» EXCERPTED RECORDS:
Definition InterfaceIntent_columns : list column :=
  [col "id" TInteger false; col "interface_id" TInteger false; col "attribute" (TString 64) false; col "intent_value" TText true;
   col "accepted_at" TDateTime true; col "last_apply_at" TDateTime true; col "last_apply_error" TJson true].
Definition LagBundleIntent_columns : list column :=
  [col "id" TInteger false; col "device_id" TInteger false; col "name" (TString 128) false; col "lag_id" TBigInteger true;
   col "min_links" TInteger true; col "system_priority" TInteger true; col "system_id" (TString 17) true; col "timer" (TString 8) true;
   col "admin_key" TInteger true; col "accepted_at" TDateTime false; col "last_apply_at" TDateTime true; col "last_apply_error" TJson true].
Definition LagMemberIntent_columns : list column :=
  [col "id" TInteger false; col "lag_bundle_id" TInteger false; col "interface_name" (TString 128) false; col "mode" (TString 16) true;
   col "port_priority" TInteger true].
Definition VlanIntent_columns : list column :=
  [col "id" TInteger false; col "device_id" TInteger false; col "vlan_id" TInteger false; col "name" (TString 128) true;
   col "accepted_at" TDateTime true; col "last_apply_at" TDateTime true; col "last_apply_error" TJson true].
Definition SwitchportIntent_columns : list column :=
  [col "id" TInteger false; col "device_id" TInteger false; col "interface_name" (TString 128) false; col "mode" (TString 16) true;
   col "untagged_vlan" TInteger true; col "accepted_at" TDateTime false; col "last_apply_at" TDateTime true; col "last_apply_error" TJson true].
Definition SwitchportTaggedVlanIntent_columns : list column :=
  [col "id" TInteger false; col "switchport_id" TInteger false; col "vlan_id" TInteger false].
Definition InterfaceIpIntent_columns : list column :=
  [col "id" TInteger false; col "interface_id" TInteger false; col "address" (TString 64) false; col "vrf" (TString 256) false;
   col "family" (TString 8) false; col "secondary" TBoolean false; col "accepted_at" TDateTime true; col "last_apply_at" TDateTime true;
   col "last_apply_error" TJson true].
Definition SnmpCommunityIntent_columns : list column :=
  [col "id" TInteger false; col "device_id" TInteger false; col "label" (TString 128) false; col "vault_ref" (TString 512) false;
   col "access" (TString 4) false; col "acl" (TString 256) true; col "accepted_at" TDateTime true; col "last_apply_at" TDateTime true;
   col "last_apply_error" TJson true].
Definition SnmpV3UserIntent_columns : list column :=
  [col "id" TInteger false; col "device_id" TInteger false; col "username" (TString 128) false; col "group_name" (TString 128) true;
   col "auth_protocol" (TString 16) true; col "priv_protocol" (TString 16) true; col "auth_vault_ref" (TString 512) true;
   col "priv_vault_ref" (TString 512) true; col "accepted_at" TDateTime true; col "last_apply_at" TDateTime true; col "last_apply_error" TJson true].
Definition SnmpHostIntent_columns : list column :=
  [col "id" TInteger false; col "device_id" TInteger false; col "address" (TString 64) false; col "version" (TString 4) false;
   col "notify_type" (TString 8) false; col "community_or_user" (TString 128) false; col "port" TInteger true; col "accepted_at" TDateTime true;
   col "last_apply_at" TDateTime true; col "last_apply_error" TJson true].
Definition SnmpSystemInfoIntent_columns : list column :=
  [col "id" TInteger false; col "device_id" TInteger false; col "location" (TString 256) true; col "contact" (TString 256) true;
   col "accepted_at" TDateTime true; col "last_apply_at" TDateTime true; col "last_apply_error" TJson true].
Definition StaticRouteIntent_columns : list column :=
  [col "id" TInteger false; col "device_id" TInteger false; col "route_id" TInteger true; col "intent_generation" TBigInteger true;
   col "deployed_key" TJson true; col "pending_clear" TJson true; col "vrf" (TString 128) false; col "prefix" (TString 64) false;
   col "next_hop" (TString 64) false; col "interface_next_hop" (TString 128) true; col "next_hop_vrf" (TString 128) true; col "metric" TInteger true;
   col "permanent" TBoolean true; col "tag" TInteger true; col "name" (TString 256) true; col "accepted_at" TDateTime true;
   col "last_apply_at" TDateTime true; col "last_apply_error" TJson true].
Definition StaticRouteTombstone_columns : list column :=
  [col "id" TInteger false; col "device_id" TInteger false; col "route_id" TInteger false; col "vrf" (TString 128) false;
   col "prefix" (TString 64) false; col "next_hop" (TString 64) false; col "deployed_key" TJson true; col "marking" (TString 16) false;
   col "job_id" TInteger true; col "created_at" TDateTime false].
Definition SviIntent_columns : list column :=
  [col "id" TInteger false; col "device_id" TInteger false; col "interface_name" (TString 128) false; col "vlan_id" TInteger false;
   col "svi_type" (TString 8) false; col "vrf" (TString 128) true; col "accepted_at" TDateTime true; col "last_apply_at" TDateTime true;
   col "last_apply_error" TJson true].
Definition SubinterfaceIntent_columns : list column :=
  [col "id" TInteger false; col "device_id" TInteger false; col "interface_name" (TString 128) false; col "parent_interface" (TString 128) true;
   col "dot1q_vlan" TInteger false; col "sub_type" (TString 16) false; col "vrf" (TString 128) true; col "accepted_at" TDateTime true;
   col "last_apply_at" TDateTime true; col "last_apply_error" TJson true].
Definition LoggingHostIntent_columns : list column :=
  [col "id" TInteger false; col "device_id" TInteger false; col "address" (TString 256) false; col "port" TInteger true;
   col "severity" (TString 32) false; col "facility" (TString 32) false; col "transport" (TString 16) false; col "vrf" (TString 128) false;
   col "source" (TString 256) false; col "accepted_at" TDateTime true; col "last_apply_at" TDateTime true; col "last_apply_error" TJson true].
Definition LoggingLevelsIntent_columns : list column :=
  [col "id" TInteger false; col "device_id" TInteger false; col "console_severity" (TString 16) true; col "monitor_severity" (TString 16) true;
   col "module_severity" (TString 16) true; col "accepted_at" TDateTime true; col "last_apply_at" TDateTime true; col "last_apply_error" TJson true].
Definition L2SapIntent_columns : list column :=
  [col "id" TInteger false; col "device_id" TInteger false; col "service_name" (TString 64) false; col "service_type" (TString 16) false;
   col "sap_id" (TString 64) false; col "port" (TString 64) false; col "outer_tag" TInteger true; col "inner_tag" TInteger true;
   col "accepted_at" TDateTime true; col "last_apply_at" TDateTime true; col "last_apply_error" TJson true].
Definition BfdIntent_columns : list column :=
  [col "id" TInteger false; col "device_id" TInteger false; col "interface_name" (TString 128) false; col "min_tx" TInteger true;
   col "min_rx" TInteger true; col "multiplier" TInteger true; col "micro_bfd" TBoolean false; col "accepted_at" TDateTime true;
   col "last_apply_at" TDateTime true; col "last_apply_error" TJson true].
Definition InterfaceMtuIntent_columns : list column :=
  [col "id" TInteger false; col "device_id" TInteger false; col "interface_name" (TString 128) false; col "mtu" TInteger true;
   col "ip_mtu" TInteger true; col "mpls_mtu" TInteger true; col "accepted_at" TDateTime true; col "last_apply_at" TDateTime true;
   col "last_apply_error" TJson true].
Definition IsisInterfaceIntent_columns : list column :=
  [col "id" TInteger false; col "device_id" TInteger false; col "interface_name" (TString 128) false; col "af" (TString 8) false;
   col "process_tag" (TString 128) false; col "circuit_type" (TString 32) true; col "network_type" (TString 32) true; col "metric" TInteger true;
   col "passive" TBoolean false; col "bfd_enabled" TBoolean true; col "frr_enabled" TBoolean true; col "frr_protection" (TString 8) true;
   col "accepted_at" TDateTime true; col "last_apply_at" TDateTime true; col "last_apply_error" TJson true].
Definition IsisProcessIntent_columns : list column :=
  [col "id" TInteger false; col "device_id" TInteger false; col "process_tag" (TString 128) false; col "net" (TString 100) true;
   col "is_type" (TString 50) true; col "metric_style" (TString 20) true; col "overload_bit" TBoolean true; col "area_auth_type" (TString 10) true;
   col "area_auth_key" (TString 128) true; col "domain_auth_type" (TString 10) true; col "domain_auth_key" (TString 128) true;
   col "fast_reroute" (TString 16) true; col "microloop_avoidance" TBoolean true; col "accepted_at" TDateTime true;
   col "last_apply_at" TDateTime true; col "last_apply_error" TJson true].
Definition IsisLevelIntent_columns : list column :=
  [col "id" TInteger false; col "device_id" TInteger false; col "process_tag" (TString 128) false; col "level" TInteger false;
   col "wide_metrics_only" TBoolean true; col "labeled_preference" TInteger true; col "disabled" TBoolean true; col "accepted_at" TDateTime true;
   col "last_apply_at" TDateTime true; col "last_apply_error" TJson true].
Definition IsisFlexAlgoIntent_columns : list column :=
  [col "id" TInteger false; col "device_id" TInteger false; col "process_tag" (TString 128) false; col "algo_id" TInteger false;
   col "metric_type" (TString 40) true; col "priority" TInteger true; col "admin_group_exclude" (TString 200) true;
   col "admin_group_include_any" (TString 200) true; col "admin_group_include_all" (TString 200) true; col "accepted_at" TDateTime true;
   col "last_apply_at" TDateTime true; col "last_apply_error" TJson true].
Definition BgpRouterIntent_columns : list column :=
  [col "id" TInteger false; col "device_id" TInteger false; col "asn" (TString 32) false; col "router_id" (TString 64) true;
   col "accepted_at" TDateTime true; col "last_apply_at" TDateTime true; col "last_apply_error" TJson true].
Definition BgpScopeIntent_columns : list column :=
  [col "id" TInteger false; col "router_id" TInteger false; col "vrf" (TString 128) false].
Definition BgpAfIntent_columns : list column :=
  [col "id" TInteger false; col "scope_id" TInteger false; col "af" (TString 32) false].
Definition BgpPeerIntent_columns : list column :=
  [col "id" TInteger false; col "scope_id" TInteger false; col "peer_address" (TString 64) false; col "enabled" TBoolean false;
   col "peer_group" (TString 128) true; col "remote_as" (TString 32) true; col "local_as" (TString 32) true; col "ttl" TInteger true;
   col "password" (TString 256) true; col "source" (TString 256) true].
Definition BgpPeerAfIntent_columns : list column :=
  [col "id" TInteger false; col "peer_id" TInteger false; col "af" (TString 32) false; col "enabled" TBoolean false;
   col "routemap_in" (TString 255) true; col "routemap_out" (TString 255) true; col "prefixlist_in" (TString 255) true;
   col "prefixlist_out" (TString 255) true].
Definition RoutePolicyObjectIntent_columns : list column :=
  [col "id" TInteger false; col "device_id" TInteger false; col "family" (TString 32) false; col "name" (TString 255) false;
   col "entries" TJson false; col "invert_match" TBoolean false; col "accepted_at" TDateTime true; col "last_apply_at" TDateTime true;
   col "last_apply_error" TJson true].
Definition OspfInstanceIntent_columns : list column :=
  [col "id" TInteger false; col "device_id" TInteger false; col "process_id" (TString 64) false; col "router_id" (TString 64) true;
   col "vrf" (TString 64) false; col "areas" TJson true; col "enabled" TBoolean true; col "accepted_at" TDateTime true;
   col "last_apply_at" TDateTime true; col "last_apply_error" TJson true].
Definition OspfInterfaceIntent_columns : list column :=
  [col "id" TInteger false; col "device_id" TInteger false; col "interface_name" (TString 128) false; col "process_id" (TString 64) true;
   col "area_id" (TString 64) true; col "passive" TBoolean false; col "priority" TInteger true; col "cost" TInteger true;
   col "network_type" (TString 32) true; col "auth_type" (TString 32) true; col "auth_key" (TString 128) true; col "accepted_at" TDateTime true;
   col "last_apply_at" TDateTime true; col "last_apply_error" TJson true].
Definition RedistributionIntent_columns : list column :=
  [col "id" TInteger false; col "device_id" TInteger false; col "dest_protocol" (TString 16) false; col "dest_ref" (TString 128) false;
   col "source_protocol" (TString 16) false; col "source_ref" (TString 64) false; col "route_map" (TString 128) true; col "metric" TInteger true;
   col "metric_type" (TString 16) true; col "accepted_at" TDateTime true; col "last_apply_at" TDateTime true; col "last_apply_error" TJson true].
* * *
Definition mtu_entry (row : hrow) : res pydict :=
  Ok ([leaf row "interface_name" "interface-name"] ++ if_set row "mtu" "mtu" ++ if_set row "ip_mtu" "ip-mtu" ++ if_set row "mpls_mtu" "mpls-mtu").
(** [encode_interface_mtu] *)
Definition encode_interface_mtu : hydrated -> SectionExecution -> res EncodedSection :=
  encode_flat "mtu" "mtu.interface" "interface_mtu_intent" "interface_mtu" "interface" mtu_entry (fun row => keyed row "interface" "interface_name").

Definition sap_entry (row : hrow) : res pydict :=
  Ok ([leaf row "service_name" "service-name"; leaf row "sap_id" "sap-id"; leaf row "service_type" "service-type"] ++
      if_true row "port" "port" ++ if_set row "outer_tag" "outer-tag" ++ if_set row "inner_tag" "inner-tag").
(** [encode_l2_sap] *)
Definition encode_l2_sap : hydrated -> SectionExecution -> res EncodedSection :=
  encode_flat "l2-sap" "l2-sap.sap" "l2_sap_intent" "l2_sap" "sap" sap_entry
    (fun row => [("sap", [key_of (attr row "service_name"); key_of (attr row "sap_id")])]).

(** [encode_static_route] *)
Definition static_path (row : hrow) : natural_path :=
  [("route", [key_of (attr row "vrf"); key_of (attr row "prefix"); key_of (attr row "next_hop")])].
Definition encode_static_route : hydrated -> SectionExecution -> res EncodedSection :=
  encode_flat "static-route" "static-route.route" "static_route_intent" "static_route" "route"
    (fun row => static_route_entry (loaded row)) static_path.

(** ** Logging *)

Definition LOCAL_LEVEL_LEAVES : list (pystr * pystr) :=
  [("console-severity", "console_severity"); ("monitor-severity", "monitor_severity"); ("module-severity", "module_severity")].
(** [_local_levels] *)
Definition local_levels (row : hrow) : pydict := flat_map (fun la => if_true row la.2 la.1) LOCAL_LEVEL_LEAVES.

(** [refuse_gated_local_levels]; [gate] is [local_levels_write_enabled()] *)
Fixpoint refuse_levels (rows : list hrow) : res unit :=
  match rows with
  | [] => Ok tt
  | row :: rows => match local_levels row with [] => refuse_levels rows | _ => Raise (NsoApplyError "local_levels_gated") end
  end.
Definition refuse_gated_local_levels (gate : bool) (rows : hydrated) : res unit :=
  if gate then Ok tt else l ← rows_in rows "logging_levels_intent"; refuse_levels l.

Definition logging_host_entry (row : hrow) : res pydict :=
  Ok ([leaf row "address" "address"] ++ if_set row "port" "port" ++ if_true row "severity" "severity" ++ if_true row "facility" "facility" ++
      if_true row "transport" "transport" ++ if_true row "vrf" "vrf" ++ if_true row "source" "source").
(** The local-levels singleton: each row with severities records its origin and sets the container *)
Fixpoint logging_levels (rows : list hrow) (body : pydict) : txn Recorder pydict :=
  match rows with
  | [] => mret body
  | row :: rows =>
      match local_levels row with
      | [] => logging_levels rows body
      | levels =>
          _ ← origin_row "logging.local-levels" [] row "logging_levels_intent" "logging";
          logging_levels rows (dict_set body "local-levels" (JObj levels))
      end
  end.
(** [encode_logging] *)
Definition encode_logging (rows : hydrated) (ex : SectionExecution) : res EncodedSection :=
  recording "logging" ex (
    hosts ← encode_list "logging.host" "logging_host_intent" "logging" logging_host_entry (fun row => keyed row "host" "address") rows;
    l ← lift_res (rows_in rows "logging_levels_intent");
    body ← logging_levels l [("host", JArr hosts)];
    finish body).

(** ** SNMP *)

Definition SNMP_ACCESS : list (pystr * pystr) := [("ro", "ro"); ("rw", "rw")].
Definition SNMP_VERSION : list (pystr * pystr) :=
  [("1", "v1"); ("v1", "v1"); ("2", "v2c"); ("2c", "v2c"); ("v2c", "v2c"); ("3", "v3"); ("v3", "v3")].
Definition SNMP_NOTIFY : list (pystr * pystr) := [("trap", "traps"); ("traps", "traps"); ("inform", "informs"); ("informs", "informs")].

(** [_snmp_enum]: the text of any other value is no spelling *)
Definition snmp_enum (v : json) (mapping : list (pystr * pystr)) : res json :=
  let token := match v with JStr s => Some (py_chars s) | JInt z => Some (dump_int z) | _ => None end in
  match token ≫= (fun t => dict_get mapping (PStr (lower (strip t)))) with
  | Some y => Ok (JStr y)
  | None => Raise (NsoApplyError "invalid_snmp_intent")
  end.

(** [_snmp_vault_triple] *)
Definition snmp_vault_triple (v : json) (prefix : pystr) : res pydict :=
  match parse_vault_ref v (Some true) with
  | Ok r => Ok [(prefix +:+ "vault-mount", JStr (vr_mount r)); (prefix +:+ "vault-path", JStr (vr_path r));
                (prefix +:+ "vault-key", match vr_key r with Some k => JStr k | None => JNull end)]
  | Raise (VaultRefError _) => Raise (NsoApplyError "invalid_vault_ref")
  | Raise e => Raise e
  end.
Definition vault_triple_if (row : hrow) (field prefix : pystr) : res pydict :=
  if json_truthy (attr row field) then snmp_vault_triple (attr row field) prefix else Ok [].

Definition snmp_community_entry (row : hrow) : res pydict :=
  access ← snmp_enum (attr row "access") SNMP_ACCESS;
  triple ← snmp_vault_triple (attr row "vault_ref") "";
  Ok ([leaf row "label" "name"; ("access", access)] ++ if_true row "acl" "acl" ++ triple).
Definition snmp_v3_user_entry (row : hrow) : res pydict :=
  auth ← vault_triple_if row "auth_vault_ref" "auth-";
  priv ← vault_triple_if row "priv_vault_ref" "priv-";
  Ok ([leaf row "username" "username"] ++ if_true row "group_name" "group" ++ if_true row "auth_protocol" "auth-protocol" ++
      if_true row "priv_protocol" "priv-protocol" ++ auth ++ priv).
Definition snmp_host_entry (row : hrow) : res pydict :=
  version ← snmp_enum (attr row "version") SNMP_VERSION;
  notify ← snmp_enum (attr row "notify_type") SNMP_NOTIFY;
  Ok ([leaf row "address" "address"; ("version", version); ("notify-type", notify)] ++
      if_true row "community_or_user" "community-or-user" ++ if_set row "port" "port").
---
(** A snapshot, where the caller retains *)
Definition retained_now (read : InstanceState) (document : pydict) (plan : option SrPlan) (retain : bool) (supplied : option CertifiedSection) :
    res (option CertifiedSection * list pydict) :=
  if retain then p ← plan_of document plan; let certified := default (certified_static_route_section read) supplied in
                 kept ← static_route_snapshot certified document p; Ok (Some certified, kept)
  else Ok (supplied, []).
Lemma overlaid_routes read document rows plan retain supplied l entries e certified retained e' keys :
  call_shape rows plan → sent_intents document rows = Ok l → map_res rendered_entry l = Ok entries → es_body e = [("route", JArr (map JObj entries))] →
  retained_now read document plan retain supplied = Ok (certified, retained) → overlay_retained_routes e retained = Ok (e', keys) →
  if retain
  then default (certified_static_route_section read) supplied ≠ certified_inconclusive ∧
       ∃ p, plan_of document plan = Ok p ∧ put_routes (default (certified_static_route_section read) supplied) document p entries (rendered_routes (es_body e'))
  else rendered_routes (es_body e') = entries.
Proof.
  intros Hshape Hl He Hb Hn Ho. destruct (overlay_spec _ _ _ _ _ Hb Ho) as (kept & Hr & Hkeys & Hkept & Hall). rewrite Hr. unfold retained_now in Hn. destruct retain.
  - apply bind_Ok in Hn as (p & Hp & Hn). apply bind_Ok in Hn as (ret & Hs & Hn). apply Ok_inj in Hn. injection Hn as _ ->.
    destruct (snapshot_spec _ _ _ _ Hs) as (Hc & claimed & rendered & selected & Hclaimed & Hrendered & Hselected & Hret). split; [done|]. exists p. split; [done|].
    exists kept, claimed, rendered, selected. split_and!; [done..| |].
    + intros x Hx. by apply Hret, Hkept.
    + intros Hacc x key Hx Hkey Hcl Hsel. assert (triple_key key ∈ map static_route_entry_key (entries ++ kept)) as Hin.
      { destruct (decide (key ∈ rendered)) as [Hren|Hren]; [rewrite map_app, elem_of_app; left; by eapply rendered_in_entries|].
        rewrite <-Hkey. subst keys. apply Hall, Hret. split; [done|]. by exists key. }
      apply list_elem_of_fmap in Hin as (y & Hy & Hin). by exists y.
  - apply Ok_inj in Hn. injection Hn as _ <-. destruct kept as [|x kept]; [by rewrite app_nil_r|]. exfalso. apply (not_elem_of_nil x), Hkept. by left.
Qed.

» TASK INSTRUCTIONS:
Go to the line in the material above that contains "Definition snmp_enum (v" and copy exactly from there through the line that contains "notify ← snmp_enum", stopping after it.

» RESULT OF THIS TASK:
Definition snmp_enum (v : json) (mapping : list (pystr * pystr)) : res json :=
  let token := match v with JStr s => Some (py_chars s) | JInt z => Some (dump_int z) | _ => None end in
  match token ≫= (fun t => dict_get mapping (PStr (lower (strip t)))) with
  | Some y => Ok (JStr y)
  | None => Raise (NsoApplyError "invalid_snmp_intent")
  end.

(** [_snmp_vault_triple] *)
Definition snmp_vault_triple (v : json) (prefix : pystr) : res pydict :=
  match parse_vault_ref v (Some true) with
  | Ok r => Ok [(prefix +:+ "vault-mount", JStr (vr_mount r)); (prefix +:+ "vault-path", JStr (vr_path r));
                (prefix +:+ "vault-key", match vr_key r with Some k => JStr k | None => JNull end)]
  | Raise (VaultRefError _) => Raise (NsoApplyError "invalid_vault_ref")
  | Raise e => Raise e
  end.
Definition vault_triple_if (row : hrow) (field prefix : pystr) : res pydict :=
  if json_truthy (attr row field) then snmp_vault_triple (attr row field) prefix else Ok [].

Definition snmp_community_entry (row : hrow) : res pydict :=
  access ← snmp_enum (attr row "access") SNMP_ACCESS;
  triple ← snmp_vault_triple (attr row "vault_ref") "";
  Ok ([leaf row "label" "name"; ("access", access)] ++ if_true row "acl" "acl" ++ triple).
Definition snmp_v3_user_entry (row : hrow) : res pydict :=
  auth ← vault_triple_if row "auth_vault_ref" "auth-";
  priv ← vault_triple_if row "priv_vault_ref" "priv-";
  Ok ([leaf row "username" "username"] ++ if_true row "group_name" "group" ++ if_true row "auth_protocol" "auth-protocol" ++
      if_true row "priv_protocol" "priv-protocol" ++ auth ++ priv).
Definition snmp_host_entry (row : hrow) : res pydict :=
  version ← snmp_enum (attr row "version") SNMP_VERSION;
  notify ← snmp_enum (attr row "notify_type") SNMP_NOTIFY;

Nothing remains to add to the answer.